Игра неожиданно приобретает совсем другой эффект: особо-остро-пикантный. От этого дурацкого неуправляемого физического состояния на нас накатывает какая-то коллективная истерика, безудержное веселье. Член уже как железный, его не загнешь, не спрячешь – некуда! Стоишь ведь голый, всё на виду! Особенно смешат нас те, кто впереди нас, и первые в очереди. Им же сейчас идти, показываться, а они точно не успеют успокоиться. Несчастных, с палкой торчащим членом, первых, насильно выталкивают вперед: «Иди! Ну иди, вызывали уже!» Первые, согнувшись пополам, кто и присев, прикрыв свой возбужденный отросток, умоляюще скривив лица, предлагают войти в их ужасное положение, любому уступают свою очередь. Ага, спасибочки, желающих сегодня нет – все такие.

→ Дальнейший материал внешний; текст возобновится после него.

(* ===== verification/Invocation.v ===== *)
(** The extension boundary (errors.go, invocation.go).

    Authorizers, verifiers and sinks are code of the embedding application.
    [invokeExtension] runs one call on a goroutine of its own, behind a
    bounded number of slots per port, and stops waiting when the context ends.
    The first part of the file is the value a handler sees; the second is the
    slot protocol of one port as a step relation: goroutines outlive callers
    that gave up, and a slot is taken exactly while its goroutine runs. *)

From Stdlib Require Import ZArith Lia.
From stdpp Require Import base list gmap strings fin_maps.
From S2P Require Import Prelude Types.

(** * Errors (errors.go) *)

(** [EngineError]: its category string, [None] when it is not one of the
    thirteen stable names. *)
Record EngineError := mkEngineError { ee_category : option ErrorCategory }.

Definition EngineError_Category (e : EngineError) : ErrorCategory :=
  default ErrorInternal (ee_category e).

(** A Go [error] value: a non-nil [*EngineError], one of the two errors of
    package context, or any other error (a nil [*EngineError] in an interface
    included). *)
Inductive GoError := TypedError (e : EngineError) | ContextCanceled | ContextDeadlineExceeded | ForeignError.

Definition engineError (category : ErrorCategory) : GoError :=
  TypedError (mkEngineError (Some category)).

Definition isEngineCategory (err : GoError) (category : ErrorCategory) : bool :=
  match err with
  | TypedError e => bool_decide (EngineError_Category e = category)
  | _ => false
  end.

Definition sanitizedExtensionError (err : GoError) (fallback : ErrorCategory) : ErrorCategory :=
  match err with
  | TypedError e => EngineError_Category e
  | _ => fallback
  end.

(** * One call *)

(** [contextEngineError]: [None] is a nil error. A context whose [Err] panics
    takes its caller with it; the match is completed with INTERNAL. *)
Definition contextEngineError (a : ctx_answer) : option ErrorCategory :=
  match a with
  | CtxNil => Some ErrorInvalidArgument
  | CtxUsable => None
  | CtxCanceled => Some ErrorCanceled
  | CtxDeadline => Some ErrorDeadlineExceeded
  | CtxOther | CtxPanic => Some ErrorInternal
  end.

(** What the application's code does when it is called. *)
Inductive call_outcome (T : Type) :=
  | Returned (r : T + GoError)
  | Panicked.
Arguments Returned {T} r.
Arguments Panicked {T}.

(** The value the goroutine sends: a panic is INTERNAL. *)
Definition completion {T} (o : call_outcome T) : T + GoError :=
  match o with
  | Returned r => r
  | Panicked => inr (engineError ErrorInternal)
  end.

(** [invokeExtension]. [slotFree] is the outcome of the non-blocking send to
    the port's slots; [ctx_done ctx n] says that the final [select] took the
    [Done] branch. [zero] is the zero value of [T]. *)
Definition invokeExtension {T} (zero : T) (ctx : Context) (n : nat) (slotFree : bool)
  (call : call_outcome T) : T + GoError :=
  match contextEngineError (ctx_err ctx n) with
  | Some e => inr (engineError e)
  | None =>
      if negb slotFree then inr (engineError ErrorResourceExhausted)
      else if ctx_done ctx n then
        match contextEngineError (ctx_err ctx (S n)) with
        | Some e => inr (engineError e)
        | None => inl zero
        end
      else completion call
  end.

Definition maxConcurrentExtensionCalls : Z := 64.
Definition maxConcurrentExtensionCallsPerPort : Z := maxConcurrentExtensionCalls / 4.

(** * The slots of one port *)

Section Port.
Context {T : Type}.

(** The goroutine of a call, then the caller that waits for it. *)
Inductive goroutine := Calling | Completed (r : T + GoError).
Inductive waiter := Waiting | Answered (r : T + GoError).

(** [occupied] is the number of values in the slot channel. *)
Record port := mkPort { occupied : Z; calls : gmap nat (goroutine * waiter) }.

Definition idle_port : port := mkPort 0 ∅.

Inductive port_step : port -> port -> Prop :=
  | port_full p :
      (* [default:] RESOURCE_EXHAUSTED, nothing is started *)
      maxConcurrentExtensionCallsPerPort <= occupied p -> port_step p p
  | port_start p i :
      occupied p < maxConcurrentExtensionCallsPerPort -> calls p !! i = None ->
      port_step p (mkPort (occupied p + 1) (<[i := (Calling, Waiting)]> (calls p)))
  | port_finish p i w (o : call_outcome T) :
      (* the deferred function: receive from the slots, then send to the
         channel, whose buffer of one never blocks *)
      calls p !! i = Some (Calling, w) ->
      port_step p (mkPort (occupied p - 1) (<[i := (Completed (completion o), w)]> (calls p)))
  | port_collect p i r :
      calls p !! i = Some (Completed r, Waiting) ->
      port_step p (mkPort (occupied p) (<[i := (Completed r, Answered r)]> (calls p)))
  | port_abandon p i g (a : ctx_answer) e :
      (* [<-ctx.Done()]: a context whose channel is closed has an error, as
         [context.Context] documents *)
      calls p !! i = Some (g, Waiting) -> contextEngineError a = Some e ->
      port_step p (mkPort (occupied p) (<[i := (g, Answered (inr (engineError e)))]> (calls p))).

Definition is_calling (c : nat * (goroutine * waiter)) : Prop :=
  match fst (snd c) with Calling => True | Completed _ => False end.
#[local] Instance is_calling_dec c : Decision (is_calling c).
Proof. unfold is_calling. destruct (fst (snd c)); apply _. Defined.

(** The goroutines still inside the application's code. *)
Definition running (p : port) : nat := map_count is_calling (calls p).

(** An answer is what the call itself delivered, or the context's error. *)
Definition answer_ok (c : goroutine * waiter) : Prop :=
  match c with
  | (_, Waiting) => True
  | (g, Answered r) => g = Completed r \/ exists a e, contextEngineError a = Some e /\ r = inr (engineError e)
  end.

Record port_inv (p : port) : Prop := {
  pi_count : occupied p = Z.of_nat (running p);
  pi_bound : occupied p <= maxConcurrentExtensionCallsPerPort;
  pi_answers : map_Forall (fun _ c => answer_ok c) (calls p)
}.

Lemma port_step_inv p p' : port_inv p -> port_step p p' -> port_inv p'.
Proof.
  intros [Hc Hb Ha] Hs. unfold running in Hc.
  destruct Hs as [p Hf|p i Hl Hi|p i w o Hi|p i r Hi|p i g a e Hi He]; [done| | | |];
    (split; cbn [occupied calls]; [unfold running; cbn [calls]|lia|apply map_Forall_insert_2; [|done]]).
  - rewrite map_count_fresh, decide_True by done. lia.
  - done.
  - assert (Hr := map_count_change is_calling _ i (Completed (completion o), w) _ Hi).
    rewrite decide_True, decide_False in Hr by (done || by intros []). lia.
  - specialize (Ha i _ Hi). destruct w as [|r]; [done|]. simpl in *. destruct Ha as [|Ha]; [done|by right].
  - assert (Hr := map_count_change is_calling _ i (Completed r, Answered r) _ Hi).
    rewrite !decide_False in Hr by (by intros []). lia.
  - by left.
  - assert (Hr := map_count_change is_calling _ i (g, Answered (inr (engineError e))) _ Hi).
    destruct g; [rewrite !decide_True in Hr by done|rewrite !decide_False in Hr by (by intros [])]; lia.
  - right; eauto.
Qed.

Lemma idle_port_inv : port_inv idle_port.
Proof. split; [|done|by apply map_Forall_empty]. unfold running. cbn. by rewrite map_count_empty. Qed.

(** C35: the slots of an extension port. In every state reachable by starting,
    finishing, collecting and abandoning calls in any order, the number of
    occupied slots is the number of goroutines still inside the application's
    code and at most [maxConcurrentExtensionCallsPerPort] = 16, so neither a
    panic nor a caller that stopped waiting leaks a slot; and every answer a
    caller got is what its own call delivered or the error of its context. *)
Theorem extension_slots_sound p :
  rtc port_step idle_port p ->
  occupied p = Z.of_nat (running p) /\ 0 <= occupied p <= 16 /\
  map_Forall (fun _ c => answer_ok c) (calls p).
Proof.
  intros Hr. assert (Hi : port_inv p).
  { generalize idle_port_inv. induction Hr; eauto using port_step_inv. }
  destruct Hi as [H1 H2 H3]. change maxConcurrentExtensionCallsPerPort with 16 in H2.
  split; [done|]. split; [lia|done].
Qed.

(** Waiting for a call costs nothing but its completion: whatever the state,
    the goroutine of a running call can finish, and its slot is free again. *)
Lemma port_finishes p i w (o : call_outcome T) :
  calls p !! i = Some (Calling, w) ->
  exists p', port_step p p' /\ occupied p' = occupied p - 1 /\
    calls p' !! i = Some (Completed (completion o), w).
Proof.
  intros Hi. eexists. split; [by apply (port_finish p i w o)|]. cbn. by rewrite lookup_insert_eq.
Qed.
End Port.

Щелчки, всхлипы смеха, шлепки, сдавленный истерический смех…
Голимая веселуха.
Игра такая…
Хохмы хохмами, а работа по приемке новобранцев шла полным ходом. Сбросив одежду, мы попадаем в парикмахерскую. Парикмахерская – это очень сильно сказано. На самом деле это три стула и три солдата с машинками – Мамедов и его команда, как сказал старшина. На гражданке они, наверное, были чемпионами по стрижке овец. На одного человека они тратили не более десяти секунд. Один проход машинкой – вж-ж-ж-ж, второй… третий… Тут подправил, там подхватил. Шлепок по светлой лысине: «Всё, годен, пацан, вых-ходи».
Горы… горы волос разного цвета: длинные, короткие, мягкие, жесткие, прямые, волнистые – настоящие горы. Их сметают веником в одну кучу, по ним ходят, весь пол в окружности колючий, жирно-скользкий.

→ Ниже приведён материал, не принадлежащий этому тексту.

(* ===== verification/Canon.v ===== *)
(** Neighbour comparison and two-pointer sweeps are complete.

    The canonicalisation loops of data.go compare each element of a sorted
    slice with the last kept one only, and the write/delete conflict checks
    advance the smaller of two cursors. Both find every conflict because the
    conflict relation on keys is convex in the key order: what conflicts with
    a key across a gap conflicts with it at every key of the gap. *)

From Stdlib Require Import ZArith Lia Permutation Sorted.
From stdpp Require Import base list sets sorting.
From S2P Require Import Prelude Limits Text.

(** A conflict test that is symmetric, holds on equal keys, and is convex. *)
Class Convex {K} (ck : K -> K -> comparison) (conf : K -> K -> bool) : Prop := {
  conf_refl : forall x, conf x x = true;
  conf_sym : forall x y, conf x y = conf y x;
  conf_convex : forall x y z, cle ck x y -> cle ck y z -> conf x z = true -> conf x y = true
}.
Arguments conf_refl {K} ck conf {_} x.
Arguments conf_sym {K} ck conf {_} x y.
Arguments conf_convex {K} ck conf {_} x y z _ _ _.

(** Equality itself is a convex conflict: only equal keys clash. *)
#[global] Instance eq_convex {K} (ck : K -> K -> comparison) `{!TotalCompare ck} :
  Convex ck (fun x y => cmp_eq (ck x y)).
Proof.
  split.
  - intros x. by rewrite (tc_refl ck).
  - intros x y. rewrite (tc_antisym ck x y). by destruct (ck x y).
  - intros x y z Hxy Hyz H. destruct (ck x z) eqn:E; try done. apply (tc_eq ck) in E as <-.
    rewrite (cle_antisym ck x y Hxy Hyz), (tc_refl ck). done.
Qed.

Section Canonical.
Context {A K : Type} (c : A -> A -> comparison) `{!TotalCompare c}.
Context (ck : K -> K -> comparison) (conf : K -> K -> bool) `{!Convex ck conf}.
Context (key : A -> K) (step : A -> A -> result bool).

(** Two elements clash when they differ and their keys conflict. *)
Definition clash (x y : A) : Prop := x <> y /\ conf (key x) (key y) = true.

(** What a compaction step must answer on ordered neighbours. *)
Definition step_spec : Prop :=
  forall y x, cle c y x ->
    (y = x -> step y x = Ok true) /\
    (clash y x -> step y x = Err ErrorInvalidArgument) /\
    (y <> x -> conf (key y) (key x) = false -> step y x = Ok false).

Definition clash_free (l : list A) : Prop := forall x y, x ∈ l -> y ∈ l -> ~ clash x y.

Hypothesis key_mono : forall x y, cle c x y -> cle ck (key x) (key y).
Hypothesis Hstep : step_spec.

Lemma clash_sym x y : clash x y -> clash y x.
Proof. intros [H1 H2]. split; [done|]. by rewrite (conf_sym ck conf). Qed.

(** A clash between the ends of an ordered triple is one at its first step,
    or the triple starts with a repetition. *)
Lemma clash_convex x y z : cle c x y -> cle c y z -> clash x z -> x = y \/ clash x y.
Proof.
  intros Hxy Hyz [Hne Hc]. destruct (cle_cases c _ _ Hxy) as [|Hlt]; [by left|right].
  split; [by apply (tc_lt_ne c)|]. apply (conf_convex ck conf _ _ (key z)); auto.
Qed.

Lemma compact_clash l : forall y,
  StronglySorted (cle c) (y :: l) ->
  (compactM step (Some y) l = compactM (same_step c) (Some y) l /\
   Forall (fun x => ~ clash y x) l /\ StronglySorted (fun a b => ~ clash a b) l) \/
  (compactM step (Some y) l = Err ErrorInvalidArgument /\
   exists a b, a ∈ y :: l /\ b ∈ y :: l /\ clash a b).
Proof.
  induction l as [|x l IH]; intros y Hs.
  { left. repeat split; constructor. }
  inversion_clear Hs as [|? ? Hs' Hy]. inversion_clear Hy as [|? ? Hyx Hyl].
  destruct (Hstep y x Hyx) as (Heq & Herr & Hok).
  destruct (tc_spec c y x) as [->|Hlt|Hgt];
    [| |exfalso; apply Hyx; by apply (tc_gt_lt c)].
  { cbn [compactM]. rewrite Heq by done. unfold same_step at 1. rewrite (tc_refl c). simpl.
    destruct (IH x Hs') as [(E & F & S')|(E & a & b & Ha & Hb & Hab)].
    - left. split; [done|]. split; constructor; auto. by intros [].
    - right. split; [done|]. exists a, b. set_solver. }
  assert (Hne : y <> x) by by apply (tc_lt_ne c).
  destruct (conf (key y) (key x)) eqn:Ec.
  { right. cbn [compactM]. rewrite Herr by done. split; [done|].
    exists y, x. repeat split; auto; set_solver. }
  cbn [compactM]. rewrite Hok by done. unfold same_step at 1. rewrite Hlt. simpl.
  destruct (IH x Hs') as [(E & F & S')|(E & a & b & Ha & Hb & Hab)].
  - left. rewrite E. split; [done|].
    inversion_clear Hs' as [|? ? Hs2 Hx].
    split; [|by constructor].
    constructor; [intros []; congruence|].
    rewrite Forall_forall in Hx, Hyl |- *. intros z Hz Hcl.
    destruct (clash_convex y x z) as [|[_ ?]]; auto; congruence.
  - right. rewrite E. split; [done|]. exists a, b. set_solver.
Qed.

Lemma pairwise_clash_free l :
  StronglySorted (fun a b => ~ clash a b) l -> clash_free l.
Proof.
  induction 1 as [|x l H IH Hx]; intros a b Ha Hb; [by apply elem_of_nil in Ha|].
  rewrite Forall_forall in Hx.
  apply elem_of_cons in Ha as [->|Ha]; apply elem_of_cons in Hb as [->|Hb]; auto.
  - by intros [].
  - intros Hc%clash_sym. by eapply Hx.
Qed.

(** The canonicalisation loop: sort, then compare neighbours. It succeeds
    exactly on clash-free inputs, with the strictly ordered list of the same
    elements; otherwise it is an invalid argument. *)
Lemma canonical_spec l :
  (exists l', compactM step None (sort_by c l) = Ok l' /\ StronglySorted (clt c) l' /\
     (forall x, x ∈ l' <-> x ∈ l) /\ clash_free l) \/
  (compactM step None (sort_by c l) = Err ErrorInvalidArgument /\
   exists a b, a ∈ l /\ b ∈ l /\ clash a b).
Proof.
  assert (Hs := sort_by_sorted c l). assert (Hin := fun x => sort_by_elem c x l).
  destruct (compact_sorted_spec c (sort_by c l) Hs) as (l' & E & S' & M).
  destruct (sort_by c l) as [|y s] eqn:Esort.
  { left. exists []. cbn. repeat split; try constructor.
    - intros Hx. by apply elem_of_nil in Hx.
    - intros Hx. apply Hin in Hx. by apply elem_of_nil in Hx.
    - intros a b Ha. apply Hin in Ha. by apply elem_of_nil in Ha. }
  cbn [compactM] in *. simpl in *.
  destruct (compact_clash s y Hs) as [(E' & F & P)|(E' & a & b & Ha & Hb & Hab)].
  - left. exists l'. rewrite E'. split; [done|]. split; [done|]. split.
    { intros x. by rewrite M, Hin. }
    intros a b Ha Hb. apply Hin in Ha, Hb.
    apply (pairwise_clash_free (y :: s)); auto. by constructor.
  - right. rewrite E'. split; [done|]. exists a, b. by rewrite <- !Hin.
Qed.

Lemma canonical_Ok l l' :
  compactM step None (sort_by c l) = Ok l' ->
  StronglySorted (clt c) l' /\ (forall x, x ∈ l' <-> x ∈ l) /\ clash_free l.
Proof.
  intros E. destruct (canonical_spec l) as [(l0 & E0 & H)|[E0 _]]; rewrite E0 in E; [|done].
  by injection E as ->.
Qed.

Lemma canonical_exists l :
  clash_free l -> exists l', compactM step None (sort_by c l) = Ok l'.
Proof. intros E. destruct (canonical_spec l) as [(l0 & E0 & _)|[_ (a & b & Ha & Hb & Hab)]]; [eauto|].
  by destruct (E a b Ha Hb). Qed.

(** A canonical list canonicalises to itself. *)
Lemma canonical_id l :
  StronglySorted (clt c) l -> clash_free l -> compactM step None (sort_by c l) = Ok l.
Proof.
  intros Hs Hc. destruct (canonical_exists l Hc) as [l' E].
  destruct (canonical_Ok l l' E) as (Hs' & M & _). rewrite E. f_equal.
  apply (sorted_perm_unique c); auto using strict_sorted_le.
  apply NoDup_Permutation; [by apply (strict_sorted_nodup c)..|apply M].
Qed.

(** What the re-validators check between neighbours: strictly ordered, and
    no conflict. *)
Definition settled (y x : A) : Prop := clt c y x /\ conf (key y) (key x) = false.

Lemma compact_keep l : forall prev, Sorted settled (option_list prev ++ l) -> compactM step prev l = Ok l.
Proof.
  induction l as [|x l IH]; intros prev Hs; cbn [compactM]; [done|].
  assert (Hx : Sorted settled (option_list (Some x) ++ l)).
  { destruct prev; simpl in Hs; [by inversion Hs|done]. }
  rewrite (IH (Some x) Hx). destruct prev as [y|]; [|done]. simpl in Hs.
  inversion_clear Hs as [|? ? _ Hh]. inversion_clear Hh as [|? ? [Hlt Hc]].
  destruct (Hstep y x) as (_ & _ & ->); auto using clt_cle. by apply (tc_lt_ne c).
Qed.

(** Checking neighbours of a list is the same as canonicalising it and
    finding it unchanged. *)
Lemma canonical_settled l : Sorted settled l <-> compactM step None (sort_by c l) = Ok l.
Proof.
  split.
  - intros Hs. assert (Hss : StronglySorted (clt c) l).
    { apply Sorted_StronglySorted; [intros x y z; apply (tc_trans c)|].
      induction Hs as [|x l Hs IH Hh]; constructor; [done|]. destruct Hh as [|? ? []]; by constructor. }
    rewrite (sort_by_id c) by (by apply strict_sorted_le). by apply (compact_keep l None).
  - intros (Hs & _ & Hc)%canonical_Ok.
    induction Hs as [|x l Hs IH Hx]; [constructor|]. constructor.
    + apply IH. intros a b Ha Hb. apply Hc; by right.
    + destruct l as [|y l]; constructor. inversion_clear Hx as [|? ? Hxy _]. split; [done|].
      destruct (conf (key x) (key y)) eqn:E; [|done]. exfalso.
      apply (Hc x y); [left|right; left|]. split; [by apply (tc_lt_ne c)|done].
Qed.

(** Canonicalisation only looks at the set of its elements. *)
Lemma canonical_perm l1 l2 :
  l1 ≡ₚ l2 -> compactM step None (sort_by c l1) = compactM step None (sort_by c l2).
Proof. intros Hp. by rewrite (sort_by_perm_eq c l1 l2 Hp). Qed.

(** Strictly ordered and clash-free: strictly ordered by key alone. *)
Lemma canonical_keys_sorted l `{!TotalCompare ck} :
  StronglySorted (clt c) l -> clash_free l -> StronglySorted (clt ck) (key <$> l).
Proof.
  induction 1 as [|x l H IH Hx]; intros Hc; simpl; [constructor|].
  constructor.
  { apply IH. intros a b Ha Hb. apply Hc; by right. }
  rewrite Forall_forall in Hx. apply Forall_forall. intros k (y & -> & Hy)%list_elem_of_fmap.
  destruct (cle_cases ck (key x) (key y)) as [Ek|]; auto.
  - apply key_mono, clt_cle; auto.
  - exfalso. apply (Hc x y); [left|by right|]. split; [by apply (tc_lt_ne c), Hx|].
    rewrite Ek. apply (conf_refl ck conf).
Qed.
End Canonical.

(** * Two-pointer sweeps *)

(** Each iteration advances one cursor, so the sum of the lengths is enough
    fuel. *)
Fixpoint sweep {W D} (order : W -> D -> comparison) (hit : W -> D -> bool)
  (fuel : nat) (writes : list W) (deletes : list D) : bool :=
  match fuel, writes, deletes with
  | S fuel', w :: ws, d :: ds =>
      if hit w d then true
      else if cmp_lt (order w d) then sweep order hit fuel' ws deletes
           else sweep order hit fuel' writes ds
  | _, _, _ => false
  end.

Section Sweep.
Context {W D K : Type} (ck : K -> K -> comparison) `{!TotalCompare ck}.
Context (conf : K -> K -> bool) `{!Convex ck conf} (kw : W -> K) (kd : D -> K).
Context (order : W -> D -> comparison) (hit : W -> D -> bool).
Hypothesis Horder : forall w d, order w d = ck (kw w) (kd d).
Hypothesis Hhit : forall w d, hit w d = conf (kw w) (kd d).

Lemma sweep_spec fuel writes deletes :
  (length writes + length deletes <= fuel)%nat ->
  StronglySorted (cle ck) (kw <$> writes) -> StronglySorted (cle ck) (kd <$> deletes) ->
  sweep order hit fuel writes deletes = true <->
  exists w d, w ∈ writes /\ d ∈ deletes /\ conf (kw w) (kd d) = true.
Proof.
  revert writes deletes. induction fuel as [|fuel IH]; intros [|w ws] [|d ds] Hf Hw Hd;
    try (split; [done|intros (? & ? & Ha & Hb & _); by (apply elem_of_nil in Ha || apply elem_of_nil in Hb)]).
  { simpl in Hf. lia. }
  cbn [sweep]. rewrite Hhit. destruct (conf (kw w) (kd d)) eqn:Ec.
  { split; [|done]. intros _. exists w, d. set_solver. }
  simpl in Hf, Hw, Hd. inversion_clear Hw as [|? ? Hw' Hwx]. inversion_clear Hd as [|? ? Hd' Hdx].
  rewrite Forall_forall in Hwx, Hdx. rewrite Horder.
  destruct (tc_spec ck (kw w) (kd d)) as [E|Hlt|Hgt]; simpl.
  - rewrite E, (conf_refl ck conf) in Ec. done.
  - rewrite IH; [|simpl; lia|done|simpl; constructor; [done|by apply Forall_forall]].
    split; intros (a & b & Ha & Hb & Hab); [set_solver|].
    apply elem_of_cons in Ha as [->|Ha]; [|set_solver].
    apply elem_of_cons in Hb as [->|Hb]; [congruence|].
    rewrite (conf_convex ck conf (kw w) (kd d) (kd b)) in Ec; auto using clt_cle; [done|].
    apply Hdx, list_elem_of_fmap. eauto.
  - rewrite IH; [|simpl; lia|simpl; constructor; [done|by apply Forall_forall]|done].
    split; intros (a & b & Ha & Hb & Hab); [set_solver|].
    apply elem_of_cons in Hb as [->|Hb]; [|set_solver].
    apply elem_of_cons in Ha as [->|Ha]; [congruence|].
    rewrite (conf_sym ck conf) in Ec, Hab.
    rewrite (conf_convex ck conf (kd d) (kw w) (kw a)) in Ec; auto using clt_cle; [done|].
    apply Hwx, list_elem_of_fmap. eauto.
Qed.
End Sweep.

– Сле-едвающий, пажя-ялюста! – «мамедовы» почти одновременно cбрасывают простыни, элегантно, в сторону, встряхивают.
И три очередных лысых богатыря (кстати, про богатыря, это тоже очень сильно сказано. Гипербола, в общем), смущенно поглаживая себя по шершавой, белёсой лысине, сгорбившись, осторожно бредут дальше. Почему сгорбившись? Отвечаю: разве может у тебя быть гордой походка, если ты абсолютно голый, одна рука у тебя придерживает болтающееся естество, а вторая прикрывает лысую плешку? Нет, конечно. Гордости только и хватает на одну фразу в смущенной тональности: «Ничего, ничего, бля. Плавали, знаем!» И один вопрос в пространство вокруг себя: «И куда теперь дальше?»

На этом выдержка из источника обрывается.